Urbanisme antique de Bam : un système complexe et adapté au désert
Bam, la plus grande construction en terre crue au monde, et pour son rôle historique majeur sur la Route de la Soie. Son urbanisme reflète une adaptation ingénieuse à un environnement désertique rigoureux, où la gestion de l’eau, la défense, et la vie communautaire s’entremêlent.
1. Organisation générale de la ville
L’urbanisme de Bam antique est caractérisé par une structure duale, avec :
-
La citadelle (Arg-é Bam) perchée sur une colline naturelle, occupant environ 180 000 m².
-
La ville basse (ou la palmeraie et les quartiers résidentiels) qui s’étend autour, sur une surface beaucoup plus large, pouvant atteindre près de 1000 hectares.
La Citadelle
-
Forteresse et centre politique : c’était le siège du pouvoir, avec des bâtiments administratifs, militaires et résidentiels.
-
Défense : entourée de murailles épaisses (jusqu’à 6 mètres), dotée de tours et de portes fortifiées.
-
Organisation interne : quartiers différenciés (résidentiel, artisanal, religieux), ruelles étroites pour contrôler les mouvements et optimiser la défense.
-
Matériaux : adobe (terre crue) et bauge, très efficaces en isolation thermique.
La ville basse
-
Quartiers résidentiels plus étendus, avec des maisons en adobe organisées autour de petites ruelles sinueuses.
-
Présence d’infrastructures publiques comme des hammams (bains publics), des marchés, et des espaces communautaires.
-
Réseau complexe de qanats assurant l’approvisionnement en eau pour l’agriculture (palmeraies, jardins) et la population.

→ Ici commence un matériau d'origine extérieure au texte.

(* ===== verification/McMsg.v ===== *)
(** Multi-key retrieval in memcache: what proto/nc_memcache.c does with whole
    messages.  The parts the two protocols share are those of RedisMsg. *)

From stdpp Require Import gmap.
From S2P Require Import Prelude CArray Mbuf Message Parser Memcache Pool State Rbtree World MsgStore RedisMsg.

Section McMsg.
Context `{env : Env}.

Definition memcache_append_key (r : pointer) (key : list Z) : W Z :=
  b ← msg_ensure_mbuf r (zlen key + 2);
  match b with
  | None => mret NC_ENOMEM
  | Some b =>
      ok ← push_kpos r (zlen key) b;
      if negb ok then mret NC_ENOMEM
      else
        b ← copy_to b key;
        msg_st (add_mlen (zlen key)) r;;
        b ← copy_to b [SP];
        msg_store_mbuf b r;;
        msg_st (add_mlen 1) r;;
        mret NC_OK
  end.

Definition mc_fragment_key (r : pointer) (i : Z) (sub : list pointer) : W (Z * list pointer) :=
  key ← msg_key i r;
  idx ← msg_backend_idx r key;
  s ← sub_msg_for r idx sub;
  match s with
  | None => mret (NC_ENOMEM, sub)
  | Some (sub_msg, sub) =>
      set_frag_seq r i sub_msg;;
      msg_st incr_narg sub_msg;;
      status ← memcache_append_key sub_msg key;
      mret (status, sub)
  end.

Fixpoint mc_fragment_keys (r : pointer) (i : Z) (n : nat) (sub : list pointer) : W (Z * list pointer) :=
  match n with
  | O => mret (NC_OK, sub)
  | S n' =>
      x ← mc_fragment_key r i sub;
      let '(status, sub) := x in
      if status =? NC_OK then mc_fragment_keys r (i + 1) n' sub else mret (status, sub)
  end.

(** The command word of a fragment. *)
Definition mc_fragment_word (t : msg_type) : option (list Z) :=
  if msg_type_eqb t MSG_REQ_MC_GET then Some (bytes_of "get ")
  else if msg_type_eqb t MSG_REQ_MC_GETS then Some (bytes_of "gets ")
  else None.

Fixpoint mc_fragment_heads (r : pointer) (sub : list pointer) (frag_msgq : list positive) : W (Z * list positive) :=
  match sub with
  | [] => mret (NC_OK, frag_msgq)
  | None :: sub' => mc_fragment_heads r sub' frag_msgq
  | Some a :: sub' =>
      t ← msg_type_of r;
      s ← reads (fun _ => mc_fragment_word t);
      status ← msg_prepend (Some a) s;
      if negb (status =? NC_OK) then mret (status, frag_msgq)
      else
        status ← msg_append (Some a) CRLF;
        if negb (status =? NC_OK) then mret (status, frag_msgq)
        else join_vector r (Some a);; mc_fragment_heads r sub' (frag_msgq ++ [a])
  end.

Definition memcache_fragment_retrieval (r : pointer) (ncontinuum : Z) : W (Z * list positive) :=
  s ← fragment_alloc r ncontinuum;
  match s with
  | None => mret (NC_ENOMEM, [])
  | Some sub =>
      b ← first_mbuf r;
      p ← reads (fun _ => skip_past (length (mb_mem b)) b 0 SP);
      msg_store_mbuf (set_pos b p) r;;
      start_vector r;;
      n ← nkeys r;
      x ← mc_fragment_keys r 0 (Z.to_nat n) sub;
      let '(status, sub) := x in
      if negb (status =? NC_OK) then mret (status, [])
      else mc_fragment_heads r sub []
  end.

Definition memcache_fragment (r : pointer) (ncontinuum : Z) : W (Z * list positive) :=
  t ← msg_type_of r;
  if memcache_retrieval t then memcache_fragment_retrieval r ncontinuum else mret (NC_OK, []).

(** Cut a response at its end marker; [h] are its mbufs, the last first. *)
Fixpoint cut_end (r : pointer) (e : ptr) (h : list mbuf) : W unit :=
  match h with
  | [] => fault
  | b :: h' =>
      if Pos.eqb (ptr_buf e) (mb_id b) && (mb_pos b <=? ptr_off e) && (ptr_off e <? mb_last b) then
        msg_st (add_mlen (- u32 (mb_last b - ptr_off e))) r;;
        msg_store_mbuf (set_last b (ptr_off e)) r
      else
        msg_st (add_mlen (- mbuf_length b)) r;;
        msg_st (fun x => m_set_mhdr (mbuf_remove (m_mhdr x) b) x) r;;
        put_mbuf b;;
        cut_end r e h'
  end.

Definition memcache_pre_coalesce (r : pointer) : W unit :=
  pr ← msg_ld m_peer r;
  fid ← msg_ld m_frag_id pr;
  if fid =? 0 then mret tt
  else
    fo ← msg_ld m_frag_owner pr;
    msg_st (fun x => m_set_nfrag_done (u32 (m_nfrag_done x + 1)) x) fo;;
    t ← msg_type_of r;
    if msg_type_eqb t MSG_RSP_MC_VALUE || msg_type_eqb t MSG_RSP_MC_END then
      g ← msg_ld m_regs r;
      e ← reads (fun _ => end_marker g);
      h ← msg_ld m_mhdr r;
      cut_end r e (reverse h)
    else
      msg_st (m_set_error true) pr;;
      msg_st (m_set_err EINVAL) pr.

(** The length of the value at the head of an mbuf, from VALUE to the end of
    its data. *)
Definition value_len (b : mbuf) : option Z :=
  let fuel := length (mb_mem b) in
  match skip_past fuel b (mb_pos b) SP with
  | None => None
  | Some p =>
  match skip_past fuel b p SP with
  | None => None
  | Some p =>
  match skip_past fuel b p SP with
  | None => None
  | Some p =>
  match scan_digits (S (Z.to_nat (mb_last b - p))) b p 0 with
  | None => None
  | Some (p, len) =>
      (* eat cas for gets *)
      let fix to_cr (fuel : nat) (p : Z) : option Z :=
        match fuel with
        | O => None
        | S fuel' =>
            if p <? mb_last b then
              match deref b p with
              | None => None
              | Some ch => if ch =? CR then Some p else to_cr fuel' (p + 1)
              end
            else Some p
        end in
      match to_cr (S (Z.to_nat (mb_last b - p))) p with
      | None => None
      | Some p => Some (u32 (u32 (len + CRLF_LEN * 2) + (p - mb_pos b)))
      end
  end end end end.

(** Move [len] bytes from the mbufs [h] of [src] to [dst]. *)
Fixpoint mc_copy_loop (dst src : pointer) (h : list mbuf) (len : Z) : W Z :=
  match h with
  | [] => mret NC_OK
  | b :: h' =>
      if mbuf_length b <=? len then
        msg_st (fun x => m_set_mhdr (mbuf_remove (m_mhdr x) b) x) src;;
        msg_st (fun x => m_set_mhdr (mbuf_insert (m_mhdr x) b) x) dst;;
        mc_copy_loop dst src h' (u32 (len - mbuf_length b))
      else
        n ← get_mbuf;
        match n with
        | None => mret NC_ENOMEM
        | Some n =>
            n ← copy_to n (slice (mb_mem b) (mb_pos b) (mb_pos b + len));
            msg_st (fun x => m_set_mhdr (mbuf_insert (m_mhdr x) n) x) dst;;
            msg_store_mbuf (set_pos b (mb_pos b + len)) src;;
            mret NC_OK
        end
  end.

Definition memcache_copy_bulk (dst src : pointer) : W Z :=
  eat_empty src;;
  h ← msg_ld m_mhdr src;
  match h with
  | [] => mret NC_OK                     (* key not exists *)
  | b :: _ =>
      bytes ← reads (fun _ => value_len b);
      status ← mc_copy_loop dst src h bytes;
      if status =? NC_OK then
        msg_st (add_mlen bytes) dst;; msg_st (add_mlen (- bytes)) src;; mret NC_OK
      else mret status
  end.

Definition memcache_post_coalesce (request : pointer) : W unit :=
  response ← msg_ld m_peer request;
  e ← msg_ld (fun x => m_error x || m_ferror x) request;
  if (e : bool) then owner_err response
  else
    k ← nkeys request;
    ok ← coalesce_keys memcache_copy_bulk request response 0 (Z.to_nat k);
    if negb ok then mret tt
    else
      status ← msg_append response (bytes_of "END" ++ CRLF);
      when (negb (status =? NC_OK)) (owner_err response).

End McMsg.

2. Gestion de l’eau : les qanats et leur rôle central
Le succès de Bam dépendait de l’ingénierie hydraulique sophistiquée :
-
Qanats : tunnels souterrains inclinés, permettant de capter l’eau des nappes phréatiques situées en altitude, et de la transporter sur plusieurs kilomètres jusqu’à la ville et ses terres agricoles.
-
Cette technologie limitait l’évaporation dans ce climat aride et garantissait un approvisionnement durable.
-
L’eau des qanats irrigait la palmeraie (environ 15 000 palmiers) et alimentait les fontaines, les hammams et les usages domestiques.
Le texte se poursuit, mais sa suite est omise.